(** An empty required variable can be removed without changing the
    outcome of the construction. *)
Lemma env_delete_empty (m : MetaEnv) k :
  k ∈ required_keys -> m !! k = Some [] -> env (delete k m) = env m.
Proof.
  intros Hk He. unfold env. rewrite !(requireEnv_delete_empty m k) by exact He.
  destruct (required_keys_inv k Hk) as [-> | [-> | ->]];
    now rewrite !lookup_delete_ne by discriminate.
Qed.

(** Whenever some required key is absent or empty, construction throws
    for the first such key in reading order. *)
Lemma env_throws_first_falsy (m : MetaEnv) k :
  k ∈ required_keys -> truthy (m !! k) = false ->
  exists k', k' ∈ required_keys /\ truthy (m !! k') = false
             /\ (forall k'', k'' ∈ read_before k' -> nonempty m k'')
             /\ env m = Throw (missing k').
Proof.
  intros Hk Hf.
  assert (Hfirst : forall k0, k0 ∈ required_keys -> truthy (m !! k0) = false ->
                     (forall k'', k'' ∈ read_before k0 -> nonempty m k'') ->
                     exists k', k' ∈ required_keys /\ truthy (m !! k') = false
                       /\ (forall k'', k'' ∈ read_before k' -> nonempty m k'')
                       /\ env m = Throw (missing k')).
  { intros k0 H0 F0 B0. exists k0. repeat split; try assumption.
    now apply env_throws_first. }
  destruct (truthy (m !! "VITE_ITWIN_CLIENT_ID")) eqn:T1.
  2:{ apply (Hfirst "VITE_ITWIN_CLIENT_ID"); [repeat constructor | exact T1 |].
      intros k' Hk'. earlier_key Hk'. }
  destruct (truthy (m !! "VITE_ITWIN_REDIRECT_URI")) eqn:T2.
  2:{ apply (Hfirst "VITE_ITWIN_REDIRECT_URI"); [repeat constructor | exact T2 |].
      intros k' Hk'. earlier_key Hk'. }
  destruct (truthy (m !! "VITE_ITWIN_POST_SIGNOUT_REDIRECT_URI")) eqn:T3.
  2:{ apply (Hfirst "VITE_ITWIN_POST_SIGNOUT_REDIRECT_URI");
        [repeat constructor | exact T3 |].
      intros k' Hk'. earlier_key Hk'. }
  exfalso. destruct (required_keys_inv k Hk) as [-> | [-> | ->]]; congruence.
Qed.

(** C1 (as written) fails at two concrete environments.  With neither
    the client id nor the redirect URI set, the redirect URI is a
    required key whose value is absent, yet the error names the client
    id.  With every required variable set but the client id set to the
    empty string, construction throws although no required key is
    absent. *)
Lemma env_missing_key_counterexample :
  ("VITE_ITWIN_REDIRECT_URI" ∈ required_keys
   /\ sample_two_absent !! "VITE_ITWIN_REDIRECT_URI" = None
   /\ env sample_two_absent = Throw (missing "VITE_ITWIN_CLIENT_ID")
   /\ env sample_two_absent <> Throw (missing "VITE_ITWIN_REDIRECT_URI"))
  /\ ((forall k, k ∈ required_keys -> is_Some (sample_empty_client_id !! k))
      /\ env sample_empty_client_id = Throw (missing "VITE_ITWIN_CLIENT_ID")
      /\ forall cfg, env sample_empty_client_id <> Normal cfg).
Proof.
  split; [split; [|split; [|split]]|split; [|split]].
  - repeat constructor.
  - reflexivity.
  - reflexivity.
  - intros H. inversion H.
  - intros k Hk.
    destruct (required_keys_inv k Hk) as [-> | [-> | ->]]; eexists; reflexivity.
  - reflexivity.
  - intros cfg H. inversion H.
Qed.

(** C1 (amended).  For every required key whose value is absent:
    construction throws, and the message is
    'Missing required env var: <key>' for the first required key in
    reading order whose value is absent or empty (every required key read
    before that one is set to a non-empty value); so it names the absent
    key itself when every required key read before it is set to a
    non-empty value.  When all required keys are set to non-empty values,
    construction succeeds. *)
Theorem env_missing_key_named (m : MetaEnv) :
  (forall k, k ∈ required_keys -> m !! k = None ->
     (exists k', k' ∈ required_keys /\ truthy (m !! k') = false
                 /\ (forall k'', k'' ∈ read_before k' -> nonempty m k'')
                 /\ env m
                    = Throw (mkError (lit "Missing required env var: " ++ lit k')))
     /\ ((forall k', k' ∈ read_before k -> nonempty m k') ->
         env m = Throw (missing k)
         /\ message (missing k) = lit "Missing required env var: " ++ lit k))
  /\ ((forall k, k ∈ required_keys -> nonempty m k) ->
      exists cfg, env m = Normal cfg).
Proof.
  split.
  - intros k Hk Habs.
    assert (Hf : truthy (m !! k) = false) by now rewrite Habs.
    split; [now apply (env_throws_first_falsy m k)|].
    intros Hbefore. split; [now apply env_throws_first | reflexivity].
  - apply env_succeeds.
Qed.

• • • • •

#### WHAT YOU WILL DO
All of the material must be given again without any change.

#### OUTPUT OF THE EXERCISE
(** An empty required variable can be removed without changing the
    outcome of the construction. *)
Lemma env_delete_empty (m : MetaEnv) k :
  k ∈ required_keys -> m !! k = Some [] -> env (delete k m) = env m.
Proof.
  intros Hk He. unfold env. rewrite !(requireEnv_delete_empty m k) by exact He.
  destruct (required_keys_inv k Hk) as [-> | [-> | ->]];
    now rewrite !lookup_delete_ne by discriminate.
Qed.

(** Whenever some required key is absent or empty, construction throws
    for the first such key in reading order. *)
Lemma env_throws_first_falsy (m : MetaEnv) k :
  k ∈ required_keys -> truthy (m !! k) = false ->
  exists k', k' ∈ required_keys /\ truthy (m !! k') = false
             /\ (forall k'', k'' ∈ read_before k' -> nonempty m k'')
             /\ env m = Throw (missing k').
Proof.
  intros Hk Hf.
  assert (Hfirst : forall k0, k0 ∈ required_keys -> truthy (m !! k0) = false ->
                     (forall k'', k'' ∈ read_before k0 -> nonempty m k'') ->
                     exists k', k' ∈ required_keys /\ truthy (m !! k') = false
                       /\ (forall k'', k'' ∈ read_before k' -> nonempty m k'')
                       /\ env m = Throw (missing k')).
  { intros k0 H0 F0 B0. exists k0. repeat split; try assumption.
    now apply env_throws_first. }
  destruct (truthy (m !! "VITE_ITWIN_CLIENT_ID")) eqn:T1.
  2:{ apply (Hfirst "VITE_ITWIN_CLIENT_ID"); [repeat constructor | exact T1 |].
      intros k' Hk'. earlier_key Hk'. }
  destruct (truthy (m !! "VITE_ITWIN_REDIRECT_URI")) eqn:T2.
  2:{ apply (Hfirst "VITE_ITWIN_REDIRECT_URI"); [repeat constructor | exact T2 |].
      intros k' Hk'. earlier_key Hk'. }
  destruct (truthy (m !! "VITE_ITWIN_POST_SIGNOUT_REDIRECT_URI")) eqn:T3.
  2:{ apply (Hfirst "VITE_ITWIN_POST_SIGNOUT_REDIRECT_URI");
        [repeat constructor | exact T3 |].
      intros k' Hk'. earlier_key Hk'. }
  exfalso. destruct (required_keys_inv k Hk) as [-> | [-> | ->]]; congruence.
Qed.

(** C1 (as written) fails at two concrete environments.  With neither
    the client id nor the redirect URI set, the redirect URI is a
    required key whose value is absent, yet the error names the client
    id.  With every required variable set but the client id set to the
    empty string, construction throws although no required key is
    absent. *)
Lemma env_missing_key_counterexample :
  ("VITE_ITWIN_REDIRECT_URI" ∈ required_keys
   /\ sample_two_absent !! "VITE_ITWIN_REDIRECT_URI" = None
   /\ env sample_two_absent = Throw (missing "VITE_ITWIN_CLIENT_ID")
   /\ env sample_two_absent <> Throw (missing "VITE_ITWIN_REDIRECT_URI"))
  /\ ((forall k, k ∈ required_keys -> is_Some (sample_empty_client_id !! k))
      /\ env sample_empty_client_id = Throw (missing "VITE_ITWIN_CLIENT_ID")
      /\ forall cfg, env sample_empty_client_id <> Normal cfg).
Proof.
  split; [split; [|split; [|split]]|split; [|split]].
  - repeat constructor.
  - reflexivity.
  - reflexivity.
  - intros H. inversion H.
  - intros k Hk.
    destruct (required_keys_inv k Hk) as [-> | [-> | ->]]; eexists; reflexivity.
  - reflexivity.
  - intros cfg H. inversion H.
Qed.

(** C1 (amended).  For every required key whose value is absent:
    construction throws, and the message is
    'Missing required env var: <key>' for the first required key in
    reading order whose value is absent or empty (every required key read
    before that one is set to a non-empty value); so it names the absent
    key itself when every required key read before it is set to a
    non-empty value.  When all required keys are set to non-empty values,
    construction succeeds. *)
Theorem env_missing_key_named (m : MetaEnv) :
  (forall k, k ∈ required_keys -> m !! k = None ->
     (exists k', k' ∈ required_keys /\ truthy (m !! k') = false
                 /\ (forall k'', k'' ∈ read_before k' -> nonempty m k'')
                 /\ env m
                    = Throw (mkError (lit "Missing required env var: " ++ lit k')))
     /\ ((forall k', k' ∈ read_before k -> nonempty m k') ->
         env m = Throw (missing k)
         /\ message (missing k) = lit "Missing required env var: " ++ lit k))
  /\ ((forall k, k ∈ required_keys -> nonempty m k) ->
      exists cfg, env m = Normal cfg).
Proof.
  split.
  - intros k Hk Habs.
    assert (Hf : truthy (m !! k) = false) by now rewrite Habs.
    split; [now apply (env_throws_first_falsy m k)|].
    intros Hbefore. split; [now apply env_throws_first | reflexivity].
  - apply env_succeeds.
Qed.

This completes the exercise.